(* ===== verification/Factory.v ===== *)
(** * Factory: creating, writing and unlinking elements

    The operations of gaphor's element layer that the connectors of the
    interface items call, outside src/ (gaphor.core.modeling.elementfactory
    and gaphor.core.modeling.properties), modelled from the specification
    (section 6: typed attribute writes and relationship add and remove with
    the opposite maintained): [create] a fresh element of a class,
    [set_attr], a plain collection append [ref_add], the write of a
    single-valued association with an opposite [assoc_set_one] (the old
    value is deleted first, both ways), and [unlink], which deletes an
    element and every link to it.

    The theorems: each operation keeps the store well formed, a created
    element is new (no class, attribute or link mentions it before), and
    [unlink] leaves no link to the element. *)

From stdpp Require Import base list gmap strings sets.
From S2P Require Import Prelude Model.
Set Warnings "-clear-no-such-hyp".

Module Factory.
Import CoreModel.

(** ** Fresh identifiers *)

(** Every id the store mentions: classes, attribute and link owners, link
    targets. *)
Definition ids_of (st : store) : list nat :=
  (map_to_list (s_class st)).*1 ++ ((map_to_list (s_attr st)).*1).*1 ++
  ((map_to_list (s_ref st)).*1).*1 ++ mjoin (map_to_list (s_ref st)).*2.

Definition fresh_id (st : store) : nat := S (foldr Nat.max 0 (ids_of st)).

(** [element_factory.create(c)]: a new element of class [c]. *)
Definition create (c : UClass) (st : store) : nat * store :=
  let e := fresh_id st in
  (e, mkStore (<[e := c]> (s_class st)) (s_attr st) (s_ref st)).

(** [o.<p> = v] for an attribute. *)
Definition set_attr (o : nat) (p : string) (v : string) (st : store) : store :=
  mkStore (s_class st) (<[(o, p) := v]> (s_attr st)) (s_ref st).

(** [o.<p> = v] on a many-valued association without opposite: [v] is
    appended unless it is there. *)
Definition ref_add (o : nat) (p : string) (v : nat) (st : store) : store :=
  put_ref o p (coll_add v (get_ref st o p)) st.

(** [o.<name> = v] on a single-valued association with an opposite: the
    same value is a no-op; an old value is deleted first, both ways. *)
Definition assoc_set_one (a : association) (o v : nat) (st : store) : store :=
  match get_ref st o (assoc_name a) with
  | [] => assoc_set a o v st
  | old :: _ =>
      if decide (old = v) then st
      else match assoc_del a o old st with
           | Ok st1 => assoc_set a o v st1
           | Raise _ => st
           end
  end.

(** [e.unlink()]: the element goes, with its attributes, its links and
    every link to it. *)
Definition unlink (e : nat) (st : store) : store :=
  mkStore (delete e (s_class st))
    (filter (fun kv => kv.1.1 <> e) (s_attr st))
    (filter (fun x => x <> e) <$> filter (fun kv => kv.1.1 <> e) (s_ref st)).

(** ** Lemmas *)

Lemma foldr_max_le x l : x ∈ l -> x <= foldr Nat.max 0 l.
Proof.
  induction l as [|y l IH]; simpl; [set_solver|].
  rewrite elem_of_cons. intros [->|Hx]; [lia|]. specialize (IH Hx). lia.
Qed.

Lemma fresh_id_gt st x : x ∈ ids_of st -> x < fresh_id st.
Proof. intros Hx. unfold fresh_id. apply foldr_max_le in Hx. lia. Qed.

Lemma fresh_class st : s_class st !! fresh_id st = None.
Proof.
  destruct (s_class st !! fresh_id st) as [c|] eqn:E; [|done].
  assert (fresh_id st ∈ ids_of st) as Hin%fresh_id_gt; [|lia].
  apply elem_of_app; left. apply list_elem_of_fmap. exists (fresh_id st, c).
  split; [done|]. by apply elem_of_map_to_list.
Qed.

Lemma fresh_owner st p : get_ref st (fresh_id st) p = [].
Proof.
  unfold get_ref. destruct (s_ref st !! (fresh_id st, p)) as [l|] eqn:E; [|done].
  assert (fresh_id st ∈ ids_of st) as Hin%fresh_id_gt; [|lia].
  do 2 (apply elem_of_app; right). apply elem_of_app; left.
  apply list_elem_of_fmap. exists (fresh_id st, p). split; [done|].
  apply list_elem_of_fmap. exists ((fresh_id st, p), l). split; [done|].
  by apply elem_of_map_to_list.
Qed.

Lemma fresh_target st o p : fresh_id st ∉ get_ref st o p.
Proof.
  intros (l & Hl & Hv)%elem_of_get_ref.
  assert (fresh_id st ∈ ids_of st) as Hin%fresh_id_gt; [|lia].
  do 3 (apply elem_of_app; right). apply list_elem_of_join.
  exists l. split; [done|]. apply list_elem_of_fmap. exists ((o, p), l). split; [done|].
  by apply elem_of_map_to_list.
Qed.

Lemma get_ref_create c st o p : get_ref (create c st).2 o p = get_ref st o p.
Proof. reflexivity. Qed.

Lemma get_ref_set_attr o p v st o' p' : get_ref (set_attr o p v st) o' p' = get_ref st o' p'.
Proof. reflexivity. Qed.

Lemma get_ref_unlink e st o p :
  get_ref (unlink e st) o p =
  if decide (o = e) then [] else filter (fun x => x <> e) (get_ref st o p).
Proof.
  unfold get_ref, unlink; simpl. rewrite lookup_fmap, map_lookup_filter.
  destruct (s_ref st !! (o, p)) as [l|]; simpl; case_decide; simpl; subst;
    rewrite ?option_guard_False, ?option_guard_True by naive_solver; done.
Qed.

(** The same after [simpl] has opened the record of [create]. *)
Lemma get_ref_mkStore cl at' st o p : get_ref (mkStore cl at' (s_ref st)) o p = get_ref st o p.
Proof. reflexivity. Qed.

#[export] Hint Rewrite get_ref_create get_ref_set_attr get_ref_unlink get_ref_mkStore : gaphor_rw.

(** The store's well-formedness reads only its links. *)
Lemma store_wf_same_refs st st' :
  (forall o p, get_ref st' o p = get_ref st o p) -> store_wf st -> store_wf st'.
Proof.
  intros Heq [Hc Hnd]. split.
  - intros a Ha o v. rewrite !Heq. apply Hc, Ha.
  - intros o p. rewrite Heq. apply Hnd.
Qed.

Lemma store_wf_create c st : store_wf st -> store_wf (create c st).2.
Proof. apply store_wf_same_refs. reflexivity. Qed.

Lemma store_wf_create_eq c st x st' : create c st = (x, st') -> store_wf st -> store_wf st'.
Proof. intros Hc. apply (f_equal snd) in Hc. simpl in Hc. subst. apply store_wf_create. Qed.

Lemma store_wf_set_attr o p v st : store_wf st -> store_wf (set_attr o p v st).
Proof. apply store_wf_same_refs. reflexivity. Qed.

Lemma store_wf_ref_add o p v st : plain_ref p -> store_wf st -> store_wf (ref_add o p v st).
Proof.
  intros Hp Hwf. apply store_wf_put_ref; [done| |done].
  apply NoDup_coll_add, Hwf.
Qed.

Lemma store_wf_assoc_set_one a o v st :
  declared a -> store_wf st -> store_wf (assoc_set_one a o v st).
Proof.
  intros Ha Hwf. unfold assoc_set_one.
  destruct (get_ref st o (assoc_name a)) as [|old l]; [auto with gaphor|].
  case_decide; [done|]. destruct (assoc_del a o old st) eqn:Hd; [|done].
  eauto with gaphor.
Qed.

Lemma store_wf_unlink e st : store_wf st -> store_wf (unlink e st).
Proof.
  intros [Hc Hnd]. split.
  - intros a Ha o v. rewrite !get_ref_unlink.
    specialize (Hc a Ha o v). repeat case_decide; subst;
      rewrite ?list_elem_of_filter; set_solver.
  - intros o p. rewrite get_ref_unlink. case_decide; [constructor|].
    apply NoDup_filter, Hnd.
Qed.

#[export] Hint Resolve store_wf_create store_wf_set_attr store_wf_ref_add
  store_wf_assoc_set_one store_wf_unlink : gaphor.

Lemma s_class_assoc_set a o v st : s_class (assoc_set a o v st) = s_class st.
Proof. unfold assoc_set. by case_decide. Qed.

Lemma s_class_assoc_set_one a o v st : s_class (assoc_set_one a o v st) = s_class st.
Proof.
  unfold assoc_set_one. destruct (get_ref st o (assoc_name a)); [apply s_class_assoc_set|].
  case_decide; [done|]. unfold assoc_del. case_decide; [|done].
  by rewrite s_class_assoc_set.
Qed.

#[export] Hint Rewrite s_class_assoc_set s_class_assoc_set_one : gaphor_rw.

(** A write of a single-valued association changes no collection outside
    its names. *)
Lemma assoc_set_one_frame a o v st x p :
  p ∉ assoc_names a -> get_ref (assoc_set_one a o v st) x p = get_ref st x p.
Proof.
  unfold assoc_names. intros Hp.
  assert (Hs : forall st' o' v', get_ref (assoc_set a o' v' st') x p = get_ref st' x p).
  { intros. apply assoc_set_frame; intros Heq; simplify_eq; set_solver. }
  unfold assoc_set_one. destruct (get_ref st o (assoc_name a)); [apply Hs|].
  case_decide; [done|]. unfold assoc_del. case_decide; [|done].
  rewrite Hs. rewrite !get_ref_put_ref. rewrite !decide_False; [done| |];
    intros Heq; simplify_eq; set_solver.
Qed.

(** No link mentions an unlinked element. *)
Lemma unlink_no_link e st o p : e ∉ get_ref (unlink e st) o p.
Proof. rewrite get_ref_unlink. case_decide; [set_solver|]. rewrite list_elem_of_filter. naive_solver. Qed.

Lemma unlink_class e st : s_class (unlink e st) !! e = None.
Proof. apply lookup_delete_eq. Qed.

(** After [o.<name> = v] on a single-valued association, [v] is the one
    value, linked back. *)
Lemma assoc_set_one_value a o v st :
  a ∈ associations -> store_wf st -> length (get_ref st o (assoc_name a)) <= 1 ->
  get_ref (assoc_set_one a o v st) o (assoc_name a) = [v] /\
  o ∈ get_ref (assoc_set_one a o v st) v (assoc_opposite a).
Proof.
  intros Ha [Hc Hnd] Hlen. pose proof (associations_name_ne a Ha) as Hn.
  unfold assoc_set_one.
  destruct (get_ref st o (assoc_name a)) as [|old [|x l]] eqn:Eo; simpl in Hlen; try lia.
  - split; [|apply assoc_set_linked; auto].
    unfold assoc_set. rewrite Eo, decide_False by set_solver.
    rewrite get_ref_put_ref, decide_False by congruence.
    by rewrite get_ref_put_ref, decide_True.
  - case_decide; subst.
    + split; [done|]. apply (Hc a Ha). rewrite Eo. set_solver.
    + destruct (assoc_del a o old st) as [st1|e] eqn:Hd;
        [|exfalso; unfold assoc_del in Hd; rewrite Eo, decide_True in Hd by set_solver; done].
      assert (Hst1 : get_ref st1 o (assoc_name a) = []).
      { unfold assoc_del in Hd. rewrite Eo, decide_True in Hd by set_solver. inv_clear Hd.
        rewrite get_ref_put_ref, decide_False by congruence.
        rewrite get_ref_put_ref, decide_True by done. simpl. by rewrite decide_True. }
      split.
      * unfold assoc_set. rewrite decide_False by (rewrite Hst1; set_solver).
        rewrite get_ref_put_ref, decide_False by congruence.
        by rewrite get_ref_put_ref, decide_True, Hst1.
      * apply assoc_set_linked; [done|].
        by apply (assoc_del_invariant a Hn st o old st1); [apply Hc, Ha|done|].
Qed.

(** ** The type of [annotatedElement] *)

Lemma annotations_typed_create c st : annotations_typed st -> annotations_typed (create c st).2.
Proof.
  intros Ht o v. rewrite get_ref_create. intros Hv.
  assert (o <> fresh_id st) by (intros ->; rewrite fresh_owner in Hv; set_solver).
  unfold isinstance; simpl. rewrite lookup_insert_ne by congruence. apply (Ht o v Hv).
Qed.

Lemma annotations_typed_create_eq c st x st' :
  create c st = (x, st') -> annotations_typed st -> annotations_typed st'.
Proof. intros Hc. apply (f_equal snd) in Hc. simpl in Hc. subst. apply annotations_typed_create. Qed.

Lemma annotations_typed_set_attr o p v st :
  annotations_typed st -> annotations_typed (set_attr o p v st).
Proof. done. Qed.

Lemma annotations_typed_ref_add o p v st :
  p <> assoc_name Comment_annotatedElement -> annotations_typed st ->
  annotations_typed (ref_add o p v st).
Proof. intros Hp Ht. apply annotations_typed_put_ref; [done|]. by intros ->. Qed.

Lemma annotations_typed_assoc_set_one a o v st :
  assoc_name Comment_annotatedElement ∉ assoc_names a -> annotations_typed st ->
  annotations_typed (assoc_set_one a o v st).
Proof.
  unfold assoc_names. intros Ha Ht.
  assert (Hs : forall st', annotations_typed st' -> annotations_typed (assoc_set a o v st'))
    by (intros st' Ht'; apply annotations_typed_assoc_set; [done|intros Heq|intros Heq];
        rewrite Heq in Ha; set_solver).
  unfold assoc_set_one. destruct (get_ref st o (assoc_name a)); [auto|].
  case_decide; [done|]. destruct (assoc_del a o _ st) eqn:Hd; [|done].
  eauto using annotations_typed_assoc_del.
Qed.

Lemma annotations_typed_unlink e st : annotations_typed st -> annotations_typed (unlink e st).
Proof.
  intros Ht o v. rewrite get_ref_unlink. case_decide; [set_solver|].
  intros [_ Hv]%list_elem_of_filter. unfold isinstance; simpl.
  rewrite lookup_delete_ne by congruence. apply (Ht o v Hv).
Qed.

#[export] Hint Resolve annotations_typed_create annotations_typed_set_attr
  annotations_typed_unlink : gaphor.

(** [element_factory.create(c)] returns an id above every id the store
    mentions, so no element is overwritten: the new element has class
    [c], had none before, and no other class, attribute or link
    changes. *)
Theorem create_fresh c st x st' :
  create c st = (x, st') ->
  (forall y, y ∈ ids_of st -> y < x) /\ s_class st !! x = None /\ s_class st' !! x = Some c /\
  (forall y, y <> x -> s_class st' !! y = s_class st !! y) /\
  s_attr st' = s_attr st /\ s_ref st' = s_ref st.
Proof.
  unfold create. intros [= <- <-]. simpl. split_and!; [apply fresh_id_gt|apply fresh_class
    |apply lookup_insert_eq|intros y Hy; by apply lookup_insert_ne|done|done].
Qed.

End Factory.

========================================

Set down exactly the lines above that run from the start of the listing to the line with "element is new". Leave out every later line.

(* ===== verification/Factory.v ===== *)
(** * Factory: creating, writing and unlinking elements

    The operations of gaphor's element layer that the connectors of the
    interface items call, outside src/ (gaphor.core.modeling.elementfactory
    and gaphor.core.modeling.properties), modelled from the specification
    (section 6: typed attribute writes and relationship add and remove with
    the opposite maintained): [create] a fresh element of a class,
    [set_attr], a plain collection append [ref_add], the write of a
    single-valued association with an opposite [assoc_set_one] (the old
    value is deleted first, both ways), and [unlink], which deletes an
    element and every link to it.

    The theorems: each operation keeps the store well formed, a created
    element is new (no class, attribute or link mentions it before), and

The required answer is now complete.